Developer Guide · April 2026

xAI Grok STT and TTS API: A Practical Developer Guide (2026)

By ScribeForge · April 18, 2026 · 10 min read

xAI released its Grok STT API on April 17, 2026 — the first speech-to-text endpoint in the xAI ecosystem. It's designed to be OpenAI-compatible, which means you can plug it into any existing Whisper integration by changing two lines: the api_key and the base_url. This guide covers both STT and TTS end-to-end, with working Python code for every example.

Contents

  1. Setup and authentication
  2. Grok STT: transcribing audio
  3. Parsing the STT response
  4. Grok TTS: generating speech
  5. Error handling and fallbacks
  6. Pricing and cost estimation
  7. Known limitations

1. Setup and authentication

Install the OpenAI Python client — xAI uses the same interface:

bash
pip install openai

Create the client pointing at xAI's endpoint:

python
from openai import OpenAI

client = OpenAI(
    api_key="xai-your-api-key",   # from console.x.ai
    base_url="https://api.x.ai/v1",
)

Get your API key from console.x.ai. Store it as an environment variable — never hardcode it.

python
import os
from openai import OpenAI

client = OpenAI(
    api_key=os.environ["XAI_API_KEY"],
    base_url=os.getenv("XAI_BASE_URL", "https://api.x.ai/v1"),
)

2. Grok STT: transcribing audio

The STT endpoint follows the OpenAI audio.transcriptions.create interface exactly. Supported formats: MP3, WAV, FLAC, M4A, OGG, OPUS, WEBM, AAC, MP4 (audio extracted). Maximum file size: 25MB.

python
with open("interview.mp3", "rb") as audio_file:
    result = client.audio.transcriptions.create(
        model="grok-stt",
        file=audio_file,
        response_format="json",   # or "verbose_json" for timestamps
    )

print(result.text)

Getting timestamps with verbose_json

Use verbose_json to get segment-level timestamps:

python
with open("meeting.mp3", "rb") as audio_file:
    result = client.audio.transcriptions.create(
        model="grok-stt",
        file=audio_file,
        response_format="verbose_json",
        timestamp_granularities=["segment"],
    )

print(result.text)  # full transcript

for segment in result.segments:
    print(f"{segment.start:.1f}s → {segment.end:.1f}s: {segment.text}")

Language hint

Grok STT auto-detects the language, but you can speed up processing by specifying it:

python
result = client.audio.transcriptions.create(
    model="grok-stt",
    file=audio_file,
    language="it",   # ISO 639-1 language code
)

3. Parsing the STT response

Simple JSON response fields

FieldTypeDescription
textstrFull transcript text

verbose_json additional fields

FieldTypeDescription
textstrFull transcript
languagestrDetected language code
durationfloatAudio duration in seconds
segmentslistList of segment objects
segments[].startfloatSegment start time (seconds)
segments[].endfloatSegment end time (seconds)
segments[].textstrSegment transcript text
segments[].speakerstr|NoneSpeaker label (if diarization available)

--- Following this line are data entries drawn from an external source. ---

(** ** A small scheduler *)

(** Three threads on one processor: the first runs, the second sleeps until time 50,
    the third is ready; the second and third have entries in a wait queue. *)
Definition demo_sched : sched :=
  Sched {[ 8 := Thread 1 THREAD_RUNNING 0 true 0 0 0 0 16; 16 := Thread 2 THREAD_BLOCKED 50 false 0 0 0 8 24; 24 := Thread 3 THREAD_READY 0 false 0 0 0 16 8 ]}
    {[ 100 := WaitEntry 16 200; 200 := WaitEntry 24 0; 300 := WaitEntry 8 0 ]} [Cpu 8 8 true] 24 4 0.

Lemma demo_behind : behind (threads demo_sched) 8 [16; 24].
Proof. split; [apply (bool_decide_unpack _); vm_compute; exact I|]. eexists. split; [reflexivity|]. split; [reflexivity|]. eexists. split; [reflexivity|]. split; [reflexivity|]. eexists. split; reflexivity. Qed.

Lemma demo_queues : queues_ok demo_sched [[8; 16; 24]].
Proof.
  split; [reflexivity| | |].
  - intros [|c] p q Hp Hq; [|discriminate Hp]. injection Hp as <-. injection Hq as <-. split; [reflexivity|]. split; [|split; [right; left|discriminate]].
    split; [reflexivity|]. exists (Thread 1 THREAD_RUNNING 0 true 0 0 0 0 16). split; [reflexivity|]. destruct demo_behind as [_ (p & Hp & Hc)]. injection Hp as <-. exact Hc.
  - intros [|c] q Hq; [|discriminate Hq]. injection Hq as <-. split; [apply (bool_decide_unpack _); vm_compute; exact I|apply (bool_decide_unpack _); vm_compute; exact I].
  - intros [|c] [|d] q q' x Hq Hq' _ _; try discriminate Hq; try discriminate Hq'; reflexivity.
Qed.

Lemma sched_yield_correct_witness : exists s', sched_yield demo_sched 0 60 = Some s' /\ cpus s' = [Cpu 16 8 true].
Proof.
  destruct (sched_yield_correct demo_sched 0 60 (Cpu 8 8 true) [16; 24] eq_refl ltac:(discriminate) demo_behind) as (s' & E & _ & _ & H). exists s'. split; [exact E|].
  revert H. vm_compute list_find. intros (H & _). exact H.
Defined.

Lemma sched_no_starvation_witness : runs_within 0 24 5 3 demo_sched.
Proof. apply (sched_no_starvation demo_sched [[8; 16; 24]] 0 (Cpu 8 8 true) [] [16; 24] 1 24 3); [exact demo_queues|reflexivity|discriminate|reflexivity|reflexivity]. Defined.

Lemma runqueues_sound_witness : exists s', sched_yield demo_sched 0 10 = Some s' /\ queues_ok s' [[8; 16; 24]].
Proof. apply (runqueues_sound demo_sched [[8; 16; 24]] 0 demo_queues); [cbn; lia|intros p Hp; injection Hp as <-; reflexivity|cbn; lia]. Defined.

Lemma wait_queue_correct_witness : exists s', wait_queue_wake_all demo_sched 100 = Some s' /\ t_state <$> threads s' !! 16 = Some THREAD_READY.
Proof.
  assert (Hn : NoDup [100; 200]) by (apply (bool_decide_unpack _); vm_compute; exact I).
  assert (Hl : wq_list (entries demo_sched) 100 [100; 200]) by (split; [reflexivity|]; split; [discriminate|]; eexists; split; [reflexivity|]; split; [reflexivity|]; split; [discriminate|]; eexists; split; reflexivity).
  assert (Ht : wq_threads_ok (entries demo_sched) (threads demo_sched) [100; 200]).
  { split; [reflexivity|]. change (wq_threads (entries demo_sched) [100; 200]) with [16; 24]. intros t [->|[->|[]%not_elem_of_nil]%elem_of_cons]%elem_of_cons _; eexists; reflexivity. }
  destruct (proj1 (proj2 (proj2 (wait_queue_correct demo_sched 100 [100; 200] 300 (WaitEntry 8 0) Hn Hl Ht ltac:(discriminate) eq_refl)))) as (s' & E & _ & Et). exists s'. split; [exact E|]. rewrite Et. vm_compute. reflexivity.
Defined.
Lemma create_thread_listed_witness : exists s', sched_create_kernel_thread demo_family 8 (Some 32) None None true = Some (0, s') /\ sched_get_thread_by_tid s' 1 = None.
Proof.
  destruct (create_thread_listed demo_family [24; 16; 8] 32 8 0 None demo_family_ok) as (_ & s' & E & _ & H); [cbn; lia|set_solver|discriminate|discriminate|intros _; eexists; reflexivity|]. exists s'. split; [exact E|exact (H 1)].
Defined.

Lemma reparent_correct_witness : exists s' I', sched_reparent_children demo_family 16 = Some s' /\ threads s' !! 8 = Some I' /\ linked sibling_next (threads s') (t_children I') [24; 16].
Proof.
  destruct (reparent_correct demo_family [24; 16; 8] 8 (Thread 1 THREAD_RUNNING 0 true 0 16 0 0 8) 16 (Thread 2 THREAD_READY 0 false 8 24 0 8 16) [24] [16]) as (s' & I' & E & _ & HI & Hl & _).
  - exact demo_family_ok.
  - right. right. left.
  - reflexivity.
  - reflexivity.
  - reflexivity.
  - discriminate.
  - discriminate.
  - cbn. repeat (split; [reflexivity|]; split; [discriminate|]; eexists; split; [vm_compute; reflexivity|]; cbn). reflexivity.
  - cbn. repeat (split; [reflexivity|]; split; [discriminate|]; eexists; split; [vm_compute; reflexivity|]; cbn). reflexivity.
  - apply NoDup_singleton.
  - apply (bool_decide_unpack _). vm_compute. exact I.
  - intros c Hc. apply list_elem_of_singleton in Hc as ->. apply (bool_decide_unpack _). vm_compute. exact I.
  - exists s', I'. split; [exact E|split; [exact HI|exact Hl]].
Defined.
(** The condition that the table is initialised is needed: [futex_init_once] takes no
    lock.  Of two first calls at the same time, one can put its thread to sleep before
    the other empties the buckets: the word is written and woken, and the thread sleeps
    on, in no bucket. *)
Theorem futex_init_race : exists m, rtc futex_step race_machine m /\ m_pc m !! 32 = Some (Waiting 4096 7) /\ thread_blocked m 32 /\
  4096 ∉ m_owed m /\ futex_word m 4096 = 8 /\ FutexWaiter 4096 32 ∉ bucket (m_futexes m) (futex_hash_key 4096).
Proof.
  set (k := futex_hash_key 4096). assert (Hk : 0 <= k < 64) by (vm_compute; split; [discriminate|reflexivity]).
  set (pc0 := <[32 := Init 0]> (<[16 := Init 0]> (∅ : gmap Z futex_pc))).
  destruct (init_all (Futexes race_threads ∅ false) {[ 4096 := 7 ]} ∅ pc0 ∅ 32 eq_refl) as (f1 & lk1 & Hr1 & Ht1 & Hi1 & Hb1).
  assert (H32 : f_threads f1 !! 32 = Some (Thread 3 THREAD_RUNNING 0 false 0 0 0 0 32)) by (rewrite Ht1; reflexivity).
  set (f2 := Futexes (<[32 := set_state THREAD_BLOCKED (Thread 3 THREAD_RUNNING 0 false 0 0 0 0 32)]> (f_threads f1)) (<[k := FutexWaiter 4096 32 :: bucket f1 k]> (futex_hash f1)) (futex_initialized f1)).
  set (pc1 := <[32 := Entered]> pc0). set (pc2 := <[32 := Waiting 4096 7]> (<[32 := Loaded 4096 7]> (<[32 := Locked 4096 7]> pc1))).
  destruct (init_all f2 {[ 4096 := 7 ]} (delete k (<[k := 32]> lk1)) pc2 ∅ 16 eq_refl) as (f3 & lk3 & Hr3 & Ht3 & Hi3 & Hb3). set (pc3 := <[16 := Entered]> pc2) in *.
  assert (Hb32 : blocked (f_threads f3) 32) by (rewrite Ht3; unfold blocked; cbn [f_threads f2]; by rewrite lookup_insert_eq).
  exists (Machine (futex_wake f3 4096 1).2 (<[4096 := 8]> {[ 4096 := 7 ]}) lk3 (<[48 := Outside]> (<[48 := Entered]> pc3)) ((∅ ∪ {[4096]}) ∖ {[4096]})).
  assert (Ew : futex_wake f3 4096 1 = (0, Futexes (f_threads f3) (<[k := []]> (futex_hash f3)) (futex_initialized f3))).
  { unfold futex_wake, futex_init_once. rewrite Hi3. change (4096 =? 0) with false. cbv zeta. fold k. rewrite (proj1 (Hb3 k Hk)). cbn [wake_waiters]. by rewrite Hi3. }
  split; [|rewrite Ew; split; [reflexivity|]; split; [exact Hb32|]; split; [set_solver|]; split; [reflexivity|]; cbn [m_futexes snd]; fold k; rewrite bucket_insert, decide_True by done; apply not_elem_of_nil].
  eapply rtc_l; [apply (step_enter _ _ _ _ _ 16); [reflexivity|eexists; reflexivity|discriminate]|]. eapply rtc_l; [apply (step_enter _ _ _ _ _ 32); [reflexivity|eexists; reflexivity|discriminate]|].
  etrans; [exact Hr1|]. eapply rtc_l; [apply (step_lock _ _ _ _ _ 32 4096 7); [reflexivity|done|by apply Hb1]|]. eapply rtc_l; [apply (step_load _ _ _ _ _ 32 4096 7); reflexivity|].
  eapply rtc_l; [apply (step_sleep f1 f2 _ _ _ _ 32 4096 7 None); [reflexivity|unfold futex_enqueue; rewrite H32; reflexivity]|]. etrans; [exact Hr3|].
  eapply rtc_l; [apply (step_store _ _ _ _ _ 48 4096 8); reflexivity|]. eapply rtc_l; [apply (step_enter _ _ _ _ _ 48); [reflexivity|rewrite Ht3; cbn [f_threads f2]; rewrite Ht1; eexists; reflexivity|rewrite Ht3; cbn [f_threads f2]; rewrite Ht1; discriminate]|].
  rewrite Hi3. apply rtc_once. replace ((∅ ∪ {[4096]}) ∖ {[4096]} : gset Z) with (if decide (zlen (waiters f3 4096) <= 1) then (∅ ∪ {[4096]}) ∖ {[4096]} else (∅ ∪ {[4096]} : gset Z)) by (rewrite decide_True; [done|unfold waiters; fold k; rewrite (proj1 (Hb3 k Hk)); done]).
  apply (step_wake f3 _ _ _ _ 48 4096 1); [reflexivity|done|lia|by apply Hb3].
Qed.

(** ** What a wake does *)

Lemma insert_ready_unblocked ts t th : ts !! t = Some th -> t_state th = THREAD_BLOCKED -> <[t := make_ready th]> ts = unblocked [t] ts.
Proof.
  intros Ht Hb. apply map_eq. intros x. rewrite lookup_unblocked. destruct (decide (x = t)) as [->|Hx]; [rewrite lookup_insert_eq, Ht; cbn; rewrite decide_True by left; unfold unblock; by rewrite decide_True|].
  rewrite lookup_insert_ne by done. destruct (ts !! x); [|done]. cbn. by rewrite decide_False by set_solver.
Qed.

Lemma blocked_unblocked ts l x : x ∉ l -> blocked (unblocked l ts) x <-> blocked ts x.
Proof. intros Hx. unfold blocked. rewrite lookup_unblocked. destruct (ts !! x); [|done]. cbn. by rewrite decide_False. Qed.
(** * WorkOS AuthKit component: event ingestion and reconciliation

    A shallow embedding of [src/component/lib.ts] of the Convex component
    [@convex-dev/workos-authkit], and the properties of its event applier
    ([processEvent]), its puller ([updateEvents]) and its reconciler
    ([backfillEvents]).

    The repository carries two revisions of [lib.ts]:
    - the file [src/component/lib.ts] itself, which has the reconciler
      ([getLastCheckpointedEvent], [getMissingEventIds],
      [updateLastCheckpointedEventId], [backfillEvents]); it is embedded in
      [Module Lib];
    - the revision that follows the developing guide in [CHANGELOG.md], which
      has the arguments [initialRangeHours] and [createUserOnUpdate] and no
      reconciler; it is embedded in [Module LibRange].
    The two agree on everything else, and [Lib.processEvent] is
    [LibRange.processEvent] with [createUserOnUpdate] left out
    (lemma [processEvent_revisions]). *)

From stdpp Require Import base option list gmap strings pretty.
From Stdlib Require Import String ZArith Lia.

Open Scope string_scope.
Open Scope list_scope.
Open Scope nat_scope.

(** ** JavaScript values the code inspects *)

(** A JS object with string values: a missing key reads as [undefined]. *)
Abbreviation Data := (gmap string string).

(** [a >= b] of JavaScript, on values that are strings or [undefined]: two
    strings are compared by code units ([String.compare], for strings of
    code units below 256), and a comparison with [undefined] is false. *)
Definition js_ge (a b : option string) : bool :=
  match a, b with
  | Some x, Some y => negb (String.ltb x y)
  | _, _ => false
  end.

(** Truthiness of a [string | null | undefined]: the empty string is falsy. *)
Definition truthy (o : option string) : bool :=
  match o with
  | Some s => negb (String.eqb s "")
  | None => false
  end.

(** [omit(obj, keys)] of convex-helpers. *)
Definition omit (obj : Data) (keys : list string) : Data :=
  foldr (λ k o, delete k o) obj keys.

(** ** The event of the remote feed, and the feed *)

Record Event := mkEvent {
  ev_id : string;
  ev_createdAt : string;
  ev_event : string;
  ev_data : Data;
}.

(** The argument of [workos.events.listEvents] and its answer. *)
Record Request := mkRequest {
  req_events : list string;
  req_after : option string;
  req_rangeStart : option string;
}.

Record Page := mkPage {
  data : list Event;
  listMetadata_after : option string;
}.

(** ** Documents and tables *)

(** A document of a Convex table: the system fields and the row. *)
Record Doc (A : Type) := mkDoc {
  _id : nat;
  _creationTime : nat;
  row : A;
}.
Arguments mkDoc {A} _ _ _.
Arguments _id {A} _.
Arguments _creationTime {A} _.
Arguments row {A} _.

(** Rows of the table [events]. *)
Record EventRow := mkEventRow {
  eventId : string;
  event : string;
  updatedAt : option string;
}.

(** Rows of the table [syncState]. *)
Record SyncRow := mkSyncRow {
  key : string;
  value : string;
}.

#[global] Instance EventRow_eq_dec : EqDecision EventRow.
Proof. solve_decision. Defined.
#[global] Instance SyncRow_eq_dec : EqDecision SyncRow.
Proof. solve_decision. Defined.
#[global] Instance Doc_eq_dec {A} `{EqDecision A} : EqDecision (Doc A).
Proof. solve_decision. Defined.

(** ** Console *)

Inductive Level := LOG | WARN | ERROR.

Inductive LogArg :=
  | LStr (s : string)
  | LVal (o : option string)
  | LEvent (e : Event)
  | LTypes (l : list string).

Record LogLine := mkLogLine { level : Level; line : list LogArg }.

Inductive LogLevel := DEBUG.

#[global] Instance Level_eq_dec : EqDecision Level.
Proof. solve_decision. Defined.
#[global] Instance LogLevel_eq_dec : EqDecision LogLevel.
Proof. solve_decision. Defined.

(** The record of one invocation of a caller-supplied handle: the handle, the
    arguments [{event, data}] it got, and (for the statements only) the id
    of the event that was being processed. *)
Record HandlerCall := mkHandlerCall {
  hc_eventId : string;
  hc_handle : string;
  hc_event : string;
  hc_data : Data;
}.

(** ** The host

    What the component gets from outside [lib.ts]: the caller's application
    (whose mutations the handles name), the validator of the table [users]
    declared in [schema.ts], the remote feed behind the WorkOS client, the
    wall clock, and the Workpool component. *)
Class Host := {
  (** the state of the caller's application, and [ctx.runMutation] of one of
      its function handles on [{event, data}]: [None] when it throws *)
  App : Type;
  runHandle : string → string → Data → App → option App;
  (** [schema.tables.users.validator] *)
  usersValidator : Data → bool;
  (** [new WorkOS(apiKey).events.listEvents] *)
  listEvents : string → Request → Page;
  (** [Date.now()], in milliseconds, and [new Date(ms).toISOString()] *)
  Date_now : Z;
  toISOString : Z → string;
  (** the state of the Workpool component, [cancelAll] and [enqueueAction]
      of a function reference with its arguments *)
  Pool : Type;
  cancelAll : Pool → Pool;
  enqueueAction : ∀ Args : Type, string → Args → Pool → Pool;
}.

4. Grok TTS: generating speech

The TTS endpoint follows audio.speech.create. Supported voices: eve, ara, rex, sal, leo. Output format: MP3.

python
response = client.audio.speech.create(
    model="grok-tts",
    voice="eve",
    input="Hello! This is ScribeForge demonstrating Grok TTS.",
    speed=1.0,   # 0.25 to 4.0
)

# Save to file
with open("output.mp3", "wb") as f:
    f.write(response.read())

Streaming large TTS (chunked)

For long texts, stream the response to avoid loading the entire MP3 into memory:

python
response = client.audio.speech.create(
    model="grok-tts",
    voice="leo",
    input=long_article_text,
    speed=1.0,
)

with open("article.mp3", "wb") as f:
    for chunk in response.iter_bytes(chunk_size=4096):
        f.write(chunk)

Returning audio from a FastAPI endpoint

python
from fastapi import FastAPI
from fastapi.responses import Response

app = FastAPI()

@app.post("/speak")
async def speak(text: str, voice: str = "eve"):
    response = client.audio.speech.create(
        model="grok-tts",
        voice=voice,
        input=text,
    )
    audio_bytes = response.read()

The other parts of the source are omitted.